The COVID-19 vaccines currently available in the United States (mRNA vaccines and the Novavax protein subunit vaccine) are not contraindicated in patients with a history of TTS. The Janssen COVID-19 vaccine associated with immune-mediated TTS in the United States is no longer available.
According to CDC, MIS-C and MIS-A both include a dysregulated immune response to SARS-CoV-2 infection. Experts consider the benefits of vaccination to outweigh the theoretical risk of an MIS-like illness or the risk of myocarditis following COVID-19 vaccination in a person with a history of MIS-C or MIS-A if the person meets the following criteria: (1) they have clinically recovered, including return to baseline cardiac function; and (2) it has been at least 90 days since the diagnosis of MIS-C or MIS-A.
There are additional considerations for vaccination of those who do not meet these criteria. Refer to CDC’s detailed guidance for the most current clinical considerations for vaccination of children and adults who have experienced this syndrome following SARS-CoV-2 infection or who have experienced MIS-like illness following COVID-19 vaccination: www.cdc.gov/vaccines/covid-19/clinical-considerations/interim-considerations-us.html#covid19-vaccination-misc-misa.
CDC guidance is that people who have a history of completely resolved myocarditis or pericarditis unrelated to COVID-19 vaccination (e.g., due to SARS-CoV-2 or other viruses) may receive any age-appropriate COVID-19 vaccine that is FDA-approved or FDA-authorized. “Complete resolution” includes resolution of symptoms attributed to myocarditis or pericarditis, as well as no evidence of ongoing heart inflammation or sequelae as determined by the person’s clinical team.
For people who have a history of myocarditis associated with MIS-C or MIS-A following SARS-CoV-2 infection, see CDC’s interim clinical considerations concerning COVID-19 vaccination and MIS-C and MIS-A: www.cdc.gov/vaccines/covid-19/clinical-considerations/interim-considerations-us.html#covid19-vaccination-misc-misa.
Complete and current clinical considerations for COVID-19 vaccination of patients with a history of myocarditis are available from CDC here: www.cdc.gov/vaccines/covid-19/clinical-considerations/interim-considerations-us.html#myocarditis-pericarditis.
For additional information about myocarditis and mRNA COVID-19 vaccines, visit www.cdc.gov/vaccines/covid-19/clinical-considerations/myocarditis.html.

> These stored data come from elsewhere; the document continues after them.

(** * GlitchMixer: the animated-GIF hook [useAnimatedGif]

    A shallow embedding of [src/hooks/useAnimatedGif.ts]: the compositor
    inside [loadGif], the playback callbacks [play] / [animate] / [pause] /
    [reset], the renderer [renderToCanvas] and the exporter [generateGif],
    together with the part of the browser they talk to (2D canvases,
    [ImageData], the animation-frame callback list).

    Conventions.
    - Sizes, coordinates, array indices, palette indices and the frame cursor
      are [nat]: the code only ever produces them as lengths, decoder fields
      (unsigned in the GIF container), [0] or a remainder [% length].
    - Delays, timestamps and colour components are [Z].  The source holds
      times as doubles; here they are whole milliseconds, on which the sums
      and differences the code forms are exact.  Nothing below speaks of
      fractional timestamps, whose sums round.
    - A pixel is the four consecutive bytes R, G, B, A of a
      [Uint8ClampedArray]; a bitmap is the row-major list of its pixels. *)

From Stdlib Require Import ZArith Lia String.
From stdpp Require Import base decidable option list numbers.

(** ** Pixels *)

Record RGBA := mkRGBA { red : Z; green : Z; blue : Z; alpha : Z }.

(** A freshly allocated typed array, a cleared rectangle and a new canvas all
    hold transparent black. *)
Definition transparentBlack : RGBA := mkRGBA 0 0 0 0.

(** Storing an integer into a [Uint8ClampedArray] clamps it to [0..255]. *)
Definition clamp8 (v : Z) : Z := Z.max 0 (Z.min 255 v).

Definition setAlpha (p : RGBA) (a : Z) : RGBA :=
  mkRGBA (red p) (green p) (blue p) (clamp8 a).

(** Straight-alpha "source-over" for one channel, used for the partially
    transparent case only; the compositor itself never produces an alpha
    other than 0 or 255. *)
Definition blendChannel (sc sa dc da ao : Z) : Z :=
  ((sc * sa * 255 + dc * da * (255 - sa)) / (ao * 255))%Z.

Definition sourceOver (s d : RGBA) : RGBA :=
  if (alpha s =? 255)%Z then s
  else if (alpha s =? 0)%Z then d
  else
    let ao := (alpha s + alpha d * (255 - alpha s) / 255)%Z in
    mkRGBA (blendChannel (red s) (alpha s) (red d) (alpha d) ao)
           (blendChannel (green s) (alpha s) (green d) (alpha d) ao)
           (blendChannel (blue s) (alpha s) (blue d) (alpha d) ao)
           ao.

(** ** Bitmaps: [ImageData] and the backing store of a canvas *)

Record ImageData := mkImageData {
  img_width : nat;
  img_height : nat;
  img_data : list RGBA
}.

Definition inside (w h x y : nat) : bool := (x <? w) && (y <? h).

(** Reading outside the bitmap yields transparent black, as [getImageData]
    does for the part of a rectangle that lies outside the canvas. *)
Definition getPixel (b : ImageData) (x y : nat) : RGBA :=
  if inside (img_width b) (img_height b) x y
  then default transparentBlack (img_data b !! (y * img_width b + x))
  else transparentBlack.

Definition tabulate (w h : nat) (f : nat → nat → RGBA) : ImageData :=
  {| img_width := w;
     img_height := h;
     img_data := (λ k, f (k mod w) (k / w)) <$> seq 0 (w * h) |}.

Definition blank (w h : nat) : ImageData :=
  tabulate w h (λ _ _, transparentBlack).

Definition inRect (x0 y0 w h x y : nat) : bool :=
  (x0 <=? x) && (x <? x0 + w) && (y0 <=? y) && (y <? y0 + h).

(** [ctx.clearRect(x0, y0, w, h)] *)
Definition clearRect (c : ImageData) (x0 y0 w h : nat) : ImageData :=
  tabulate (img_width c) (img_height c)
    (λ x y, if inRect x0 y0 w h x y then transparentBlack else getPixel c x y).

(** [ctx.putImageData(img, dx, dy)]: the rectangle is replaced, with no
    blending. *)
Definition putImageData (c img : ImageData) (dx dy : nat) : ImageData :=
  tabulate (img_width c) (img_height c)
    (λ x y, if inRect dx dy (img_width img) (img_height img) x y
            then getPixel img (x - dx) (y - dy)
            else getPixel c x y).

(** [ctx.drawImage(src, dx, dy)]: the whole of [src] is composited onto the
    canvas with the default "source-over" operator. *)
Definition drawImage (c src : ImageData) (dx dy : nat) : ImageData :=
  tabulate (img_width c) (img_height c)
    (λ x y, if inRect dx dy (img_width src) (img_height src) x y
            then sourceOver (getPixel src (x - dx) (y - dy)) (getPixel c x y)
            else getPixel c x y).

(** [ctx.getImageData(0, 0, w, h)]: a fresh copy. *)
Definition getImageData (c : ImageData) (w h : nat) : ImageData :=
  tabulate w h (getPixel c).

(** A bitmap whose pixel list has exactly [width * height] entries. *)
Definition wellSized (b : ImageData) : Prop :=
  length (img_data b) = img_width b * img_height b.
(** * A contact book over a JSON file: the record store and its dispatcher

    Shallow embedding of [models.ts] (class [ContactsCollection]) and of the
    controller ([ContactsController.processOptions]), followed by the
    properties of the store that its specification lists.

    Modelling conventions.
    - The in-memory field [this.contacts] and the outside world (backing
      file, outcome of the next writes, console) are threaded explicitly
      through a state-and-exception monad [M].  An [await] on a promise is a
      sequencing point; nothing else runs in between.
    - A stored [id] is an integer-valued double, given by the integer ([Z]) it
      denotes.  Comparison and [Math.max] are exact on doubles; the one
      addition of the program, [maxId + 1], is rounded to the nearest double
      ([to_double]), so it is exact up to 2^53 and no further.  A [number]
      that is passed as an argument may also be [NaN], which is what
      [Number("abc")] hands to the controller.
    - A string is a sequence of code units in the range U+0000..U+00FF.
    - [jsonfile.readFile] and [jsonfile.writeFile] belong to a library
      outside the repository: the file is represented by the JSON value it
      parses to (or by the exception reading it raises), so that
      [JSON.parse (JSON.stringify v)] is [v] by construction.
    - A write that fails leaves the file in the state the environment says:
      [fs.writeFile] truncates the file before it writes, so the file may be
      empty, partial, or as before.
    - The store is first described with contacts as values, which is what a
      caller sees who passes a new object to [addContact], as the dispatcher
      does.  The part [Refs] describes [getAllContacts], [getOneById] and
      [addContact] with object references, where sharing between the
      caller's objects, the returned arrays and the store is visible. *)

From Stdlib Require Import ZArith String Ascii DecimalString Sorted.
From stdpp Require Import base option list strings gmap.

Open Scope Z_scope.

(** ** JavaScript values *)

Inductive number :=
| NaN
| Num (z : Z).

Inductive value :=
| VUndefined
| VNull
| VBool (b : bool)
| VNumber (n : number)
| VString (s : string).

#[global] Instance number_eq_dec : EqDecision number.
Proof. solve_decision. Defined.

#[global] Instance value_eq_dec : EqDecision value.
Proof. solve_decision. Defined.

(** [a === b] on numbers: [NaN] is equal to nothing, itself included. *)
Definition strict_eq (a b : number) : bool :=
  match a, b with
  | Num x, Num y => bool_decide (x = y)
  | _, _ => false
  end.

(** A template literal [`${n}`], for integers of magnitude up to 2^53; above,
    JavaScript prints the shortest digits that read back as the same
    double, which this function does not do. *)
Definition show (n : number) : string :=
  match n with
  | NaN => "NaN"
  | Num z => NilZero.string_of_int (Z.to_int z)
  end.

(** An exception object: its constructor name, its [code] property (set by
    Node's file-system errors only) and its message. *)
Record exn := { ename : string; code : option string; message : string }.

#[global] Instance exn_eq_dec : EqDecision exn.
Proof. solve_decision. Defined.

(** [new Error(msg)] *)
Definition Error (msg : string) : exn :=
  {| ename := "Error"; code := None; message := msg |}.
(** ** The string keys determine the cell *)

Module KeyFacts.

Lemma commaFree_pretty_N_go (x : N) (s : string) :
  commaFree s → commaFree (pretty_N_go x s).
Proof.
  revert s. induction (N.lt_wf_0 x) as [x _ IH]; intros s Hs.
  destruct (decide (x = 0)%N) as [->|Hx]; [done|].
  rewrite pretty_N_go_step by lia. apply IH.
  - apply N.div_lt; lia.
  - split; [|done]. unfold pretty_N_char. by repeat case_match.
Qed.

Lemma commaFree_pretty_N (x : N) : commaFree (pretty x).
Proof.
  unfold pretty, pretty_N. case_decide; [by split|].
  by apply commaFree_pretty_N_go.
Qed.

Lemma commaFree_pretty_Z (x : Z) : commaFree (pretty x).
Proof.
  destruct x as [|x|x]; unfold pretty, pretty_Z.
  - by split.
  - apply commaFree_pretty_N.
  - split; [done|]. apply commaFree_pretty_N.
Qed.

(** Two strings without comma followed by a comma: the first comma of
    the whole tells where they end. *)
Lemma append_comma_inj (s1 s2 t1 t2 : string) :
  commaFree s1 → commaFree s2 →
  s1 +:+ String "," t1 = s2 +:+ String "," t2 → s1 = s2 ∧ t1 = t2.
Proof.
  revert s2. induction s1 as [|c1 s1 IH]; intros [|c2 s2]; simpl.
  - intros _ _ [= ->]. done.
  - intros _ [Hc _] [= <- _]. done.
  - intros [Hc _] _ [= -> _]. done.
  - intros [_ H1] [_ H2] [= -> Heq].
    destruct (IH s2 H1 H2 Heq) as [-> ->]. done.
Qed.

Lemma hexKeyString_inj (q1 r1 q2 r2 : Z) :
  hexKeyString q1 r1 = hexKeyString q2 r2 → hexKey q1 r1 = hexKey q2 r2.
Proof.
  unfold hexKeyString, hexKey. intros Heq.
  apply append_comma_inj in Heq as [Hq Hr];
    [|apply commaFree_pretty_Z..].
  apply (inj pretty) in Hq. apply (inj pretty) in Hr. by subst.
Qed.

Example hexKeyString_example : hexKeyString (-3) 12 = "-3,12".
Proof. reflexivity. Qed.

End KeyFacts.

(** ** [flipTiles] and [resetGame] *)

Lemma applyBatch_flipTiles (t : Tiles) (flips : list Flip) (p : Player) :
  applyBatch t flips p = flipTiles t (map flipKey flips) p.
Proof.
  unfold applyBatch, flipTiles. revert t.
  induction flips as [|f flips IH]; intros t; [done|]. simpl. apply IH.
Qed.

(** Flipping tiles that are on the board keeps the cells of the board,
    hence the number of tiles. *)
Lemma keys_flipTiles (t : Tiles) (tilesToFlip : list Hex) (p : Player) :
  Forall (fun c => c ∈ JsMap.keys t) tilesToFlip →
  JsMap.keys (flipTiles t tilesToFlip p) = JsMap.keys t.
Proof.
  unfold flipTiles. revert t.
  induction tilesToFlip as [|c l IH]; intros t Hall; simpl; [done|].
  apply Forall_cons in Hall as [Hc Hall]. unfold hexKey.
  rewrite <- surjective_pairing.
  rewrite IH; rewrite JsMapFacts.keys_set_present; done.
Qed.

Development of myocarditis or pericarditis within 3 weeks after a dose of any COVID-19 vaccine is a precaution to a subsequent dose of any COVID-19 vaccine, and subsequent doses should generally be avoided. Under certain conditions, the clinical team may determine that benefits of vaccination outweigh risks. See CDC’s detailed guidance for additional information about these clinical considerations: www.cdc.gov/vaccines/covid-19/clinical-considerations/interim-considerations-us.html#myocarditis-pericarditis.
People with a history of GBS can receive any currently recommended COVID-19 vaccine.